▶ [ACTIVITY]
What you return must be every line from the beginning of the data through the line holding "destruct (decide (lba", unchanged.
(EXCERPTED DATA)
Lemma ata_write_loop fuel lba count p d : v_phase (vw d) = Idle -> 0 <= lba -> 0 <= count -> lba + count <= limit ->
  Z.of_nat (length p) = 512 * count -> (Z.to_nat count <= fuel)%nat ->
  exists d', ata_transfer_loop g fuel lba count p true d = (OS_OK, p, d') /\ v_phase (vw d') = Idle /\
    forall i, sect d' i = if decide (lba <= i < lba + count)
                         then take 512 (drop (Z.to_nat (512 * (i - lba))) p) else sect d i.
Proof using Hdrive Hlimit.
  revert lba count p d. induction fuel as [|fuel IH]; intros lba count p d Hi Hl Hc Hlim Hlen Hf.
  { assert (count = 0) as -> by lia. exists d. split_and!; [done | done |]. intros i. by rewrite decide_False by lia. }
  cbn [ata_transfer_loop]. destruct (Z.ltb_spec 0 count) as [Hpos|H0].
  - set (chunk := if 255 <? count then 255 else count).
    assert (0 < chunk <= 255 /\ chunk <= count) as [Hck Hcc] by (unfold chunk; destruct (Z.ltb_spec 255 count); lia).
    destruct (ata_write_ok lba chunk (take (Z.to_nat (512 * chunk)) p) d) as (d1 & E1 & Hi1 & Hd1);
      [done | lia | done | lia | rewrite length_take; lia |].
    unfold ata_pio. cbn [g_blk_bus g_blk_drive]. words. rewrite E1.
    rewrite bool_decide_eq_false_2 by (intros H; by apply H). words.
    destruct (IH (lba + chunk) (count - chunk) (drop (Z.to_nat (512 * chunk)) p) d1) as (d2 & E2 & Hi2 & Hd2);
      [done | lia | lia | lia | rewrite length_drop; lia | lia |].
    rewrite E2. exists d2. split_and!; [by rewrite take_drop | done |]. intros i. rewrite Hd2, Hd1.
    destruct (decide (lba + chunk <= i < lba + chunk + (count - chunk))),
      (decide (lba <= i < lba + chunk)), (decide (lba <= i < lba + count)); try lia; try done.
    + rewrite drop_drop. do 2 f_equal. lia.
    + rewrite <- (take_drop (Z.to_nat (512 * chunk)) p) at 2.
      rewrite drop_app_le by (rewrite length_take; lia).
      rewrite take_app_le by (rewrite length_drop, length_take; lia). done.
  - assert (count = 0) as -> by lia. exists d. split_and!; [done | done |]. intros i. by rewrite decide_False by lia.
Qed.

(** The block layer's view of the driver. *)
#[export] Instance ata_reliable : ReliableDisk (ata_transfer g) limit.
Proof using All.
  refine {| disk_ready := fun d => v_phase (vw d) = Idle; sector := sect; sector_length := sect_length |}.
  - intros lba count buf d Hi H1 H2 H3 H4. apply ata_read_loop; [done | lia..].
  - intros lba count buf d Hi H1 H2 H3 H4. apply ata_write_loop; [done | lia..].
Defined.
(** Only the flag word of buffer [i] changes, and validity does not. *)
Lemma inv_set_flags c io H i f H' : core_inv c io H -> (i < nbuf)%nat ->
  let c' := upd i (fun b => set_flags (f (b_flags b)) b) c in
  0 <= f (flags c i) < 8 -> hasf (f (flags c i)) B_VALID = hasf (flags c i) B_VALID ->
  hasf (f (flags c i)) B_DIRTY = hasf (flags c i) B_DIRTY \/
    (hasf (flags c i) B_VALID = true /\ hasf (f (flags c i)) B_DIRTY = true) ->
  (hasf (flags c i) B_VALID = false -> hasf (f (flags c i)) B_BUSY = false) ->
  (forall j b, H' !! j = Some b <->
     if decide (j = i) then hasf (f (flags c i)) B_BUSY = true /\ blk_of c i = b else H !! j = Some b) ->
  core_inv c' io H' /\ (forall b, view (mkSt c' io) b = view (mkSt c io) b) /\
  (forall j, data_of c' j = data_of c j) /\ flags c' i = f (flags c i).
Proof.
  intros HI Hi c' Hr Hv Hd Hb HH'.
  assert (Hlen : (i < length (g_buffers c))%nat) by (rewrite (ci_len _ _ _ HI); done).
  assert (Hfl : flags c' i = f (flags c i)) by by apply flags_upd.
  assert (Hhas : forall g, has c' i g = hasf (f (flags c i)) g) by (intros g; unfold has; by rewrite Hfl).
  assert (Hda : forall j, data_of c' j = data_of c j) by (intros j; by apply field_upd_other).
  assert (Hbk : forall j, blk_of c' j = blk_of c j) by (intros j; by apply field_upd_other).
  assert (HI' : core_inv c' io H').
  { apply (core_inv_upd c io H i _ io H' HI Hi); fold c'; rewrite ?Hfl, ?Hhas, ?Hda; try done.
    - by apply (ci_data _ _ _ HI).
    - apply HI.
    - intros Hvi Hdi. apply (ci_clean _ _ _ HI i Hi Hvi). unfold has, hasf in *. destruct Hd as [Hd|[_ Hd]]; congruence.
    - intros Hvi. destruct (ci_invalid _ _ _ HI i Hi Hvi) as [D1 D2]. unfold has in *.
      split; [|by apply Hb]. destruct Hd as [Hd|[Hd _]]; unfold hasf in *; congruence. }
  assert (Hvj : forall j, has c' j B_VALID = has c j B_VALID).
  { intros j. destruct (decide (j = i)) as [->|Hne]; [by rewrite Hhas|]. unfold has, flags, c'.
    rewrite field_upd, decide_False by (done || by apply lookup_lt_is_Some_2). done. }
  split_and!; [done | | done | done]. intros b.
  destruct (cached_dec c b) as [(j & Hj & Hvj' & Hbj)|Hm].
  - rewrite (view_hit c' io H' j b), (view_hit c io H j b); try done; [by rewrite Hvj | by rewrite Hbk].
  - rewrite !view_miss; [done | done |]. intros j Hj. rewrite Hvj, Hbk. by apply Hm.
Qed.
(End EXCERPTED DATA)
▶ [YOUR SOLUTION]
Lemma ata_write_loop fuel lba count p d : v_phase (vw d) = Idle -> 0 <= lba -> 0 <= count -> lba + count <= limit ->
  Z.of_nat (length p) = 512 * count -> (Z.to_nat count <= fuel)%nat ->
  exists d', ata_transfer_loop g fuel lba count p true d = (OS_OK, p, d') /\ v_phase (vw d') = Idle /\
    forall i, sect d' i = if decide (lba <= i < lba + count)
                         then take 512 (drop (Z.to_nat (512 * (i - lba))) p) else sect d i.
Proof using Hdrive Hlimit.
  revert lba count p d. induction fuel as [|fuel IH]; intros lba count p d Hi Hl Hc Hlim Hlen Hf.
  { assert (count = 0) as -> by lia. exists d. split_and!; [done | done |]. intros i. by rewrite decide_False by lia. }
  cbn [ata_transfer_loop]. destruct (Z.ltb_spec 0 count) as [Hpos|H0].
  - set (chunk := if 255 <? count then 255 else count).
    assert (0 < chunk <= 255 /\ chunk <= count) as [Hck Hcc] by (unfold chunk; destruct (Z.ltb_spec 255 count); lia).
    destruct (ata_write_ok lba chunk (take (Z.to_nat (512 * chunk)) p) d) as (d1 & E1 & Hi1 & Hd1);
      [done | lia | done | lia | rewrite length_take; lia |].
    unfold ata_pio. cbn [g_blk_bus g_blk_drive]. words. rewrite E1.
    rewrite bool_decide_eq_false_2 by (intros H; by apply H). words.
    destruct (IH (lba + chunk) (count - chunk) (drop (Z.to_nat (512 * chunk)) p) d1) as (d2 & E2 & Hi2 & Hd2);
      [done | lia | lia | lia | rewrite length_drop; lia | lia |].
    rewrite E2. exists d2. split_and!; [by rewrite take_drop | done |]. intros i. rewrite Hd2, Hd1.
    destruct (decide (lba + chunk <= i < lba + chunk + (count - chunk))),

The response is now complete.